Let $(X_t)_{t\ge0}$ be a solution of $${\rm d}X_t=-h'(X_t){\rm d}t+\sqrt 2W_t,\tag1$$ where $(W_t)_{t\ge0}$ is a Brownian motion and $h$ is such that $X$ is the unique strong solution of $(1)$. Assume $c:=\int e^{-h}\:{\rm d}\lambda\in(0,\infty)$, where $\lambda$ denotes the Lebesgue measure, and let $g:=c^{-1}e^{-h}$. $X$ is a time-homogeneous Markov process whose transition semigroup is stationary with respect to the measure $\mu:=g\lambda$ with density $g$ with respect to $\lambda$.
Are we able to show that the distribution $\mathcal L(X_t)$ converges to $\mu$ as $t\to\infty$? If so, for which mode of convergence? Weak convergence? Convergence in total variation distance?

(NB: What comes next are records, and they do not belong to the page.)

(** C3 (as stated): with every waypoint at the origin the summed distance
    truncates to 0, and the code raises [IndexError] reading the empty
    ramp. *)
Lemma zero_distance_raises_cex :
  distances_from origin_point track3 0 2 = Some [0; 0] /\
  total_distance [0; 0] = 0%nat /\
  snd (set_velocity_leading_to_stop_point st_origin 0 1) = inl IndexError.
Proof.
  split; [exact origin_distances|]. split; [exact origin_total|].
  unfold st_origin. rewrite run_origin. reflexivity.
Qed.

(** C3 (amended): when the stop line is ahead of the vehicle and the summed
    segment distances truncate to 0, the ramp is empty and
    [set_velocity_leading_to_stop_point] raises [IndexError]: there is no
    zero-speed fallback. *)
Theorem zero_distance_raises st ws s t ds :
  waypoints st = Some ws -> (s < t)%nat ->
  distances_from (objects st) ws s (S t - s) = Some ds ->
  total_distance ds = 0%nat ->
  snd (set_velocity_leading_to_stop_point st s t) = inl IndexError.
Proof.
  intros Hw Hst Hd Ht. unfold set_velocity_leading_to_stop_point.
  rewrite Hw, Hd, Ht.
  assert (Hz : distribution_of (current_velocity st) 0 = []).
  { unfold distribution_of. now destruct (Rlt_dec _ _). }
  rewrite Hz. replace (S t - S s)%nat with (S (t - S s)) by lia.
  cbn [assign_loop].
  destruct (nth_error ds 0) as [d|]; [|reflexivity].
  cbn [nth_error]. destruct (py_int d); reflexivity.
Qed.

Lemma zero_distance_raises_witness :
  (waypoints st_origin = Some track3 /\ (0 < 1)%nat /\
   distances_from (objects st_origin) track3 0 (S 1 - 0) = Some [0; 0] /\
   total_distance [0; 0] = 0%nat) /\
  snd (set_velocity_leading_to_stop_point st_origin 0 1) = inl IndexError.
Proof.
  split.
  - split; [reflexivity|]. split; [lia|].
    split; [exact origin_distances | exact origin_total].
  - apply (zero_distance_raises st_origin track3 0 1 [0; 0]);
      [reflexivity | lia | exact origin_distances | exact origin_total].
Defined.




(** C5: a RED cycle on the straight track changes the speed of the waypoint
    object at index 2 of [self.waypoints] from 10 to 16/3: the working copy
    [self.waypoints[:]] shares its waypoint objects with the canonical
    track. *)
Theorem decelerate_mutates_canonical_track :
  let o := pose_cb st_red8 pose0 0 3 in
  raised o = None /\
  waypoints (after o) = Some track5 /\
  waypoints st_red8 = Some track5 /\
  wp_velocity (objects st_red8 2%nat) = 10 /\
  wp_velocity (objects (after o) 2%nat) = 16 / 3.
Proof.
  destruct pose_cb_red8 as [h [E H2]]. cbv zeta. rewrite E.
  repeat split; [exact H2].
Qed.

(** C6: a pose received before the track is loaded makes [pose_cb] call
    [rospy.error], which raises [AttributeError]: nothing is published and
    the state is unchanged, but the handler ends in an exception instead of
    reporting the error. *)
Theorem pose_cb_unloaded_raises st p c t :
  waypoints st = None ->
  pose_cb st p c t = mkoutcome st [] (Some AttributeError).
Proof.
  intros Hw. unfold pose_cb. rewrite Hw. reflexivity.
Qed.

Lemma pose_cb_unloaded_raises_witness :
  waypoints st_unloaded = None /\
  pose_cb st_unloaded pose0 0 0 = mkoutcome st_unloaded [] (Some AttributeError).
Proof.
  split; [reflexivity|]. apply pose_cb_unloaded_raises. reflexivity.
Defined.

(** C7: when the stop-line index is behind the vehicle index, whatever the
    signal, the cycle completes and publishes the stop-line index and the
    window of [self.waypoints] from the vehicle index with the canonical
    speeds; no waypoint is changed. *)
Theorem stop_behind_vehicle_cruises st ws p c t :
  waypoints st = Some ws -> (t < c)%nat ->
  pose_cb st p c t =
  mkoutcome (set_current_traffic_light (set_current_pose st p) None)
    [StopLineWaypoint t;
     FinalWaypoints (map (objects st) (firstn LOOKAHEAD_WPS (skipn c ws)))]
    None.
Proof.
  intros Hw Htc. unfold pose_cb. rewrite Hw.
  destruct (red_or_yellow (current_traffic_light (set_current_pose st p)));
    [|reflexivity].
  unfold set_velocity_leading_to_stop_point.
  cbn [waypoints set_current_pose]. rewrite Hw.
  replace (S t - c)%nat with 0%nat by lia.
  replace (S t - S c)%nat with 0%nat by lia.
  reflexivity.
Qed.
(** The pattern [^    def\s+(\w+)] of [_get_python_methods]. *)
Definition METHOD_RE : Re.regex :=
  Re.cat [Re.Bol; Re.Lit "    def"; Re.Plus true Re.space;
          Re.Group 1 (Re.Plus true Re.word)].

(** The loop of [_get_python_methods] (lines 1156-1168). *)
Fixpoint methods_loop (lines : list string) (base_indent : nat)
    (idxs : list nat) (methods : list string) : result (list string) :=
  match idxs with
  | [] => Ok methods
  | i :: more =>
      line <- getitem lines i ;;
      let stripped := Py.strip line in
      if negb (Py.truthy stripped) then methods_loop lines base_indent more methods
      else
        let current_indent := indent_of line in
        if (current_indent <=? base_indent)%nat && Py.truthy stripped &&
           negb (Py.startswith stripped "#")
        then Ok methods
        else
          match Re.re_match Re.no_flags METHOD_RE line with
          | Some groups =>
              methods_loop lines base_indent more (methods ++ [group_text 1 groups])
          | None => methods_loop lines base_indent more methods
          end
  end.

Definition _get_python_methods (lines : list string) (start_line : nat)
  : result (list string) :=
  if (List.length lines <? start_line)%nat then Ok [] else
  decl <- getitem lines (start_line - 1) ;;
  let base_indent := indent_of decl in
  methods_loop lines base_indent
    (range start_line (Nat.min (start_line + 100) (List.length lines))) [].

EDIT: Let me precise the question: Let $\kappa_t$ denote a regular version of $X_t$ given $X_0$, $$\kappa_t(x,B)=\operatorname P\left[X_t\in B\mid X_0=x\right]\;\;\;\text{for }\operatorname P\circ\:X_0^{-1}\text{-almost all }x\in\mathbb R\text{ and }B\in\mathcal B(\mathbb R)\tag2.$$ Assume $\nu:=\operatorname P\circ\:X_0^{-1}$ has a density $f$ with respect to $\lambda$ and let $\left|\mu-\nu\kappa_t\right|$ denote the total variation distance of $\mu$ and $$(\nu\kappa_t)(B):=\int\nu({\rm d}x)\kappa_t(x,B)\;\;\;\text{for }B\in\mathcal B(\mathbb R).$$ If we could show that $\mathcal L(X_t)=\nu\kappa_t$ has a density $h_t$ with respect to $\lambda$, it's well-known that $$\left|\mu-\nu\kappa_t\right|=\frac12\left\|g-h_t\right\|_{L^1(\lambda)}\tag3$$ and we could conclude if we would been able to show that this converges to $0$ as $t\to\infty$.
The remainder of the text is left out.